(** C23 (liveness). A menu run on a pane that behaves completes: with a current
    token, nothing unresolved on the pane and a new operation, a pane that shows
    the empty composer, the palette after the first key and the same composer
    after the second makes the run answer a completed row, which is on disk,
    after sending exactly the two keys. *)
Theorem menu_run_completes env name t p op w pr f before o1 o2 :
  disk_works env → _profile name w = Done pr → name_ok 80 op = true → assert_input_allowed (profile_binding pr) t w = Done f →
  operations w !! op = None → unresolved (profile_binding pr) w = Done () →
  (∃ d, _permission env "admit" "terminal.menu" p (profile_binding pr) = Done d) →
  _identity env (profile_binding pr) "admit" 0 = Done before → _empty (frame before) = true →
  answers env (profile_binding pr) p "C-p" _empty _palette o1 → answers env (profile_binding pr) p "Escape" _palette _empty o2 →
  composer (frame o2) = composer (frame before) →
  ∃ r w', run env name t p op w = (Done {| answer_row := r; reconciliation_observation := None |}, w') ∧ row_state r = "completed" ∧
    (step_state <$> steps r) = ["observed"; "observed"] ∧ operations w' !! op = Some (Valid r) ∧
    ∃ new, pressed w' = pressed w ++ new ∧ press_key <$> new = ["C-p"; "Escape"].
Proof.
  intros Hd Hpr Hname Hallow Hnew Hun [d Hperm] Hid Hempty H1 H2 Hcomposer. set (b := profile_binding pr) in *.
  unfold run. unfold mbind at 1, effect_bind at 1, asking at 1. rewrite Hpr. fold b. unfold mbind at 1, effect_bind at 1, lift at 1. rewrite Hname. cbn [guard].
  cbv iota. unfold mbind at 1, effect_bind at 1, asking at 1. rewrite Hallow. unfold mbind at 1, effect_bind at 1, reading at 1. rewrite Hnew.
  unfold mbind at 1, effect_bind at 1, asking at 1. rewrite Hun. unfold mbind at 1, effect_bind at 1, lift at 1. rewrite Hperm.
  unfold mbind at 1, effect_bind at 1, lift at 1. rewrite Hid. unfold mbind at 1, effect_bind at 1, lift at 1. rewrite Hempty. cbn [guard]. cbv iota zeta.
  rewrite (write_then env _ _ _ _ Hd). unfold mbind at 1, effect_bind at 1.
  assert (assert_input_allowed b (Some (owner_token b (generation f))) w = Done f) as Hallow'.
  { destruct (allowed_owner _ _ _ _ Hallow) as (Ho & Ha & _). unfold assert_input_allowed. rewrite Ho. simpl. rewrite Ha. by rewrite !bool_decide_true by done. }
  unfold keys. rewrite (press_one _ _ _ _ _ _ _ _ _ _ o1 f) by (try exact Hallow'; done).
  rewrite (press_one _ _ _ _ _ _ _ _ _ _ o2 f) by (try exact Hallow'; done).
  do 2 eexists. split; [reflexivity|]. split; [done|]. split; [done|]. split; [apply lookup_insert_eq|].
  eexists. split; [simpl; rewrite <-app_assoc; reflexivity|done].
Qed.
End Rules.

-------

Once you find the line containing "intros Hd Hpr", stop: reproduce exactly that line and every line of the data before it, and nothing else.

(** C23 (liveness). A menu run on a pane that behaves completes: with a current
    token, nothing unresolved on the pane and a new operation, a pane that shows
    the empty composer, the palette after the first key and the same composer
    after the second makes the run answer a completed row, which is on disk,
    after sending exactly the two keys. *)
Theorem menu_run_completes env name t p op w pr f before o1 o2 :
  disk_works env → _profile name w = Done pr → name_ok 80 op = true → assert_input_allowed (profile_binding pr) t w = Done f →
  operations w !! op = None → unresolved (profile_binding pr) w = Done () →
  (∃ d, _permission env "admit" "terminal.menu" p (profile_binding pr) = Done d) →
  _identity env (profile_binding pr) "admit" 0 = Done before → _empty (frame before) = true →
  answers env (profile_binding pr) p "C-p" _empty _palette o1 → answers env (profile_binding pr) p "Escape" _palette _empty o2 →
  composer (frame o2) = composer (frame before) →
  ∃ r w', run env name t p op w = (Done {| answer_row := r; reconciliation_observation := None |}, w') ∧ row_state r = "completed" ∧
    (step_state <$> steps r) = ["observed"; "observed"] ∧ operations w' !! op = Some (Valid r) ∧
    ∃ new, pressed w' = pressed w ++ new ∧ press_key <$> new = ["C-p"; "Escape"].
Proof.
  intros Hd Hpr Hname Hallow Hnew Hun [d Hperm] Hid Hempty H1 H2 Hcomposer. set (b := profile_binding pr) in *.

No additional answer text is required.